As the square stern of the fur-laden boat came opposite the packet the mercurial patron stopped his song and shouted: "Levez les perches!" and the four oars rose from the water and shot into the air, vertical and rigid. The pilot of the steamboat, chancing to be in the pilot house, blew a series of short blasts in recognition, causing the engineer to growl something about wasting his steam. The crew of the Mackinaw boat arose and cheered, the patron firing his pistol into the air. Gay vocal exchanges took place between the two boats, and the patron, catching sight of Patience, placed a hand over his heart and bowed, rattling off habitant French. She waved in reply and watched the boat forge ahead under the thrust of the perfectly timed oars.

"Mackinaw boat," said Tom, "and in a hurry. There's the express. There is a belief on the river that the square stern of those boats gives them a speed in rapids greater than that of the current. They are very safe and handy for this kind of navigation, and well built by skilled artisans at the boat yards of the principal trading posts up the river.

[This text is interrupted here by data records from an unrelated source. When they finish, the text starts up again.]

(* ===== verification/Etcd.v ===== *)
(** * The etcd store (infra/store/etcd/store.go, infra/store/store.go)

    [EtcdClient] is the etcd client library: its calls, on an abstract state
    of the cluster, and in [EtcdLaws] what its documentation says of them: one
    revision counter for all keys, the revision of its last write with every
    key, a history that watches replay in order, and calls that may fail
    without telling whether their effect took place.  The methods of
    [EtcdStore] are written on top. *)
From Stdlib Require Import ZArith Lia String.
From stdpp Require Import base gmap strings list.
From S2P Require Import Prelude GoVal Model Payload.
Set Warnings "-register-all,-clear-no-such-hyp,-level-tolerance".
Local Open Scope Z_scope.
Local Open Scope list_scope.

(** The answer of the transaction of [CASPut]: the revision of its write, or
    what its read found. *)
Inductive cas_answer : Type :=
| CasDone (revision : Z)
| CasLost (found : option (TaskPayload * Z)).

(** Values are payloads: the text of one is kept as the payload it encodes. *)
Class EtcdClient (C : Type) := {
  c_kvs : C -> gmap string (TaskPayload * Z);
  c_rev : C -> Z;
  c_history : C -> list (string * TaskPayload);
  c_get : string -> M C (res string (option (TaskPayload * Z)));
  c_get_prefix : string -> M C (res string (list (string * TaskPayload)));
  c_put : string -> TaskPayload -> option Z -> M C (res string unit);
  c_delete : string -> M C (res string unit);
  c_grant : Z -> M C (res string Z);
  c_revoke : Z -> M C (res string unit);
  c_puts : list (string * TaskPayload) -> Z -> M C (res string unit);
  c_cas : string -> Z -> TaskPayload -> M C (res string cas_answer);
  c_lock : string -> M C (res string unit);
  c_unlock : string -> M C (res string unit) }.

Section views.
Context {C : Type} `{EtcdClient C}.

Definition unchanged (c c' : C) : Prop :=
  c_kvs c' = c_kvs c /\ c_rev c' = c_rev c /\ c_history c' = c_history c.

Definition written (k : string) (v : TaskPayload) (c c' : C) : Prop :=
  c_rev c' = c_rev c + 1 /\ c_kvs c' = <[k := (v, c_rev c')]> (c_kvs c) /\
  c_history c' = c_history c ++ [(k, v)].

(** The revision of a key; 0 when there is none. *)
Definition mod_revision (k : string) (c : C) : Z :=
  match c_kvs c !! k with Some (_, r) => r | None => 0 end.

(** Revisions start at 1, and no key is newer than the store. *)
Definition revisions_ok (c : C) : Prop :=
  0 <= c_rev c /\ forall k v r, c_kvs c !! k = Some (v, r) -> 0 < r <= c_rev c.

Lemma unchanged_ok c c' : unchanged c c' -> revisions_ok c -> revisions_ok c'.
Proof. intros (Hk & Hr & _) Hok. unfold revisions_ok. by rewrite Hk, Hr. Qed.

Lemma written_ok k v c c' : written k v c c' -> revisions_ok c -> revisions_ok c'.
Proof.
  intros (Hr & Hk & _) [H0 Hok]. split; [lia|]. intros k' v' r. rewrite Hk.
  intros [[<- [= <- <-]]|[_ Hl]]%lookup_insert_Some; [lia|].
  specialize (Hok _ _ _ Hl). lia.
Qed.

End views.

Class EtcdLaws (C : Type) `{EtcdClient C} : Prop := {
  get_law k c : wp (c_get k) (fun r c' => unchanged c c' /\
    match r with Ok x => x = c_kvs c !! k | Err _ => True end) c;
  put_law k v l c : wp (c_put k v l) (fun r c' => match r with
    | Ok _ => written k v c c'
    | Err _ => unchanged c c' \/ written k v c c' end) c;
  cas_law k rev v c : wp (c_cas k rev v) (fun r c' => match r with
    | Ok (CasDone r') => mod_revision k c = rev /\ written k v c c' /\ r' = c_rev c'
    | Ok (CasLost found) => mod_revision k c <> rev /\ unchanged c c' /\ found = c_kvs c !! k
    | Err _ => unchanged c c' \/ (mod_revision k c = rev /\ written k v c c') end) c;
  lock_law k c : wp (c_lock k) (fun _ c' => unchanged c c') c;
  unlock_law k c : wp (c_unlock k) (fun _ c' => unchanged c c') c }.

(** ** EtcdStore *)

Section store.
Context {C : Type} `{EtcdClient C}.

Definition taskTTL : Z := 86400.
Definition watchEventChanBuf : nat := 2048.

Definition Put (key : string) (value : TaskPayload) : M C (res string unit) := c_put key value None.

Definition Delete (key : string) : M C (res string unit) := c_delete key.

(** A missing key reads as the empty string: [None]. *)
Definition Get (key : string) : M C (res string (option TaskPayload)) :=
  r ← c_get key;
  mret match r with Err e => Err e | Ok x => Ok (fst <$> x) end.

Definition ttl_or_default (ttlSec : Z) : Z := if ttlSec <=? 0 then taskTTL else ttlSec.

Definition PutWithTTL (key : string) (value : TaskPayload) (ttlSec : Z) : M C (res string unit) :=
  lease ← c_grant (ttl_or_default ttlSec);
  match lease with
  | Err e => mret (Err e)
  | Ok lease =>
      r ← c_put key value (Some lease);
      match r with
      | Err e => c_revoke lease;; mret (Err e)
      | Ok _ => mret (Ok tt)
      end
  end.

Definition BatchPutWithTTL (kvs : list (string * TaskPayload)) (ttlSec : Z)
  : M C (res string unit) :=
  match kvs with
  | [] => mret (Ok tt)
  | _ =>
      lease ← c_grant (ttl_or_default ttlSec);
      match lease with
      | Err e => mret (Err ("grant lease for batch put: " +:+ e))
      | Ok lease =>
          r ← c_puts kvs lease;
          match r with
          | Err e => c_revoke lease;; mret (Err ("batch put txn: " +:+ e))
          | Ok _ => mret (Ok tt)
          end
      end
  end.

Definition List_ (prefix : string) : M C (res string (list (string * TaskPayload))) :=
  c_get_prefix prefix.

(** [Lock]: what it returns unlocks [key]. *)
Definition Lock (key : string) : M C (res string (M C (res string unit))) :=
  r ← c_lock key;
  mret match r with Err e => Err e | Ok _ => Ok (c_unlock key) end.

Definition GetWithRevision (key : string) : M C (res string (option TaskPayload * Z)) :=
  r ← c_get key;
  mret match r with
       | Err e => Err e
       | Ok None => Ok (None, 0)
       | Ok (Some (v, rev)) => Ok (Some v, rev)
       end.

Definition CASPut (key : string) (value : TaskPayload) (expectedRevision : Z)
  : M C (res string (bool * Z)) :=
  r ← c_cas key expectedRevision value;
  mret match r with
       | Err e => Err e
       | Ok (CasDone rev) => Ok (true, rev)
       | Ok (CasLost (Some (_, rev))) => Ok (false, rev)
       | Ok (CasLost None) => Ok (false, 0)
       end.

End store.

(** ** Watches *)

(** An event: its text, and the payload the text encodes, if it does. *)
Record Event := MkEvent_ {
  ev_Put : bool;
  ev_Key : string;
  ev_Value : string;
  ev_decoded : option TaskPayload;
  ev_Payload : option TaskPayload }.

#[export] Instance eta_Event : Eta Event := fun e =>
  MkEvent_ (ev_Put e) (ev_Key e) (ev_Value e) (ev_decoded e) (ev_Payload e).

(** The filter may leave a payload in the event it lets through.  An event for
    which the channel has no room is dropped, and counted. *)
Definition watch_deliver (filter : Event -> option Event) (capacity : nat)
    (st : list Event * Z) (event : Event) : list Event * Z :=
  let '(eventChan, dropped) := st in
  match filter event with
  | None => st
  | Some event =>
      if decide (length eventChan < capacity)%nat then (eventChan ++ [event], dropped)
      else (eventChan, wrap64 (dropped + 1))
  end.

Definition watchInternal (filter : option (Event -> option Event)) (events : list Event)
    (eventChan : list Event) (dropped : Z) : list Event * Z :=
  foldl (watch_deliver (default Some filter) watchEventChanBuf) (eventChan, dropped) events.

Definition Watch (events : list Event) (eventChan : list Event) (dropped : Z) : list Event * Z :=
  watchInternal None events eventChan dropped.

Definition WatchWithFilter (filter : Event -> option Event) (events : list Event)
    (eventChan : list Event) (dropped : Z) : list Event * Z :=
  watchInternal (Some filter) events eventChan dropped.

(** ** A client that never fails, for concrete runs *)

Record Kv := MkKv {
  kv_map : gmap string (TaskPayload * Z); kv_rev : Z; kv_log : list (string * TaskPayload) }.

Definition kv_write (k : string) (v : TaskPayload) (c : Kv) : Kv :=
  MkKv (<[k := (v, kv_rev c + 1)]> (kv_map c)) (kv_rev c + 1) (kv_log c ++ [(k, v)]).

Definition kv_client : EtcdClient Kv := {|
  c_kvs := kv_map; c_rev := kv_rev; c_history := kv_log;
  c_get := fun k => gets (fun c => Ok (kv_map c !! k));
  c_get_prefix := fun p => gets (fun c => Ok (filter (fun kv => String.prefix p kv.1 = true)
    ((fun kv => (kv.1, kv.2.1)) <$> map_to_list (kv_map c))));
  c_put := fun k v _ => modify (kv_write k v);; mret (Ok tt);
  c_delete := fun k => modify (fun c => MkKv (delete k (kv_map c)) (kv_rev c + 1) (kv_log c));; mret (Ok tt);
  c_grant := fun _ => mret (Ok 1);
  c_revoke := fun _ => mret (Ok tt);
  c_puts := fun kvs _ => modify (fun c => foldl (fun c kv => kv_write kv.1 kv.2 c) c kvs);; mret (Ok tt);
  c_cas := fun k rev v c =>
    let found := kv_map c !! k in
    if decide (match found with Some (_, r) => r | None => 0 end = rev)
    then Ret (Ok (CasDone (kv_rev c + 1)), kv_write k v c) else Ret (Ok (CasLost found), c);
  c_lock := fun _ => mret (Ok tt);
  c_unlock := fun _ => mret (Ok tt) |}.

Lemma kv_laws : @EtcdLaws Kv kv_client.
Proof.
  split.
  - intros k c. done.
  - intros k v l c. done.
  - intros k rev v c. unfold wp, c_cas, kv_client, mod_revision. cbn.
    by destruct (decide (match kv_map c !! k with Some (_, r) => r | None => 0 end = rev)).
  - intros k c. done.
  - intros k c. done.
Qed.

#[export] Instance ex_client : EtcdClient Kv := kv_client.
#[export] Instance ex_client_laws : @EtcdLaws Kv ex_client := kv_laws.

(** ** Lemmas: what is in a channel of a watch *)

Lemma watch_deliver_all (filter : Event -> option Event) events eventChan dropped :
  (length eventChan + length (omap filter events) <= watchEventChanBuf)%nat ->
  watchInternal (Some filter) events eventChan dropped = (eventChan ++ omap filter events, dropped).
Proof.
  unfold watchInternal. cbn [default]. revert eventChan.
  induction events as [|e l IH]; intros ch Hlen; cbn; [by rewrite app_nil_r|].
  cbn in Hlen. destruct (filter e) as [e'|]; cbn in *.
  - rewrite decide_True by (cbn in Hlen; lia). rewrite IH.
    + by rewrite <- app_assoc.
    + rewrite length_app. cbn in *. lia.
  - by apply IH.
Qed.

They are a great advance over the bullboat, which preceded them."

"And which are still in use, makeshifts though they are," said Captain Newell as he stopped beside them. "But you can't beat the bullboat for the purpose for which it was first made; that of navigating the shallower streams. I thought you would be glad to know that we expect to be under way again early in the morning. But, speaking of bullboats, did you ever see one, Miss Cooper?"

"I've had them pointed out to me at St. Louis, but at a distance," she answered. "Somehow they did not impress me enough to cause me to remember what they looked like."

"Why, I'll show you some," offered Tom eagerly. "There's half a dozen on the main deck."

Uncle Joe squirmed as he glanced around, and arose to leave for the card room, but the captain smiled and nodded.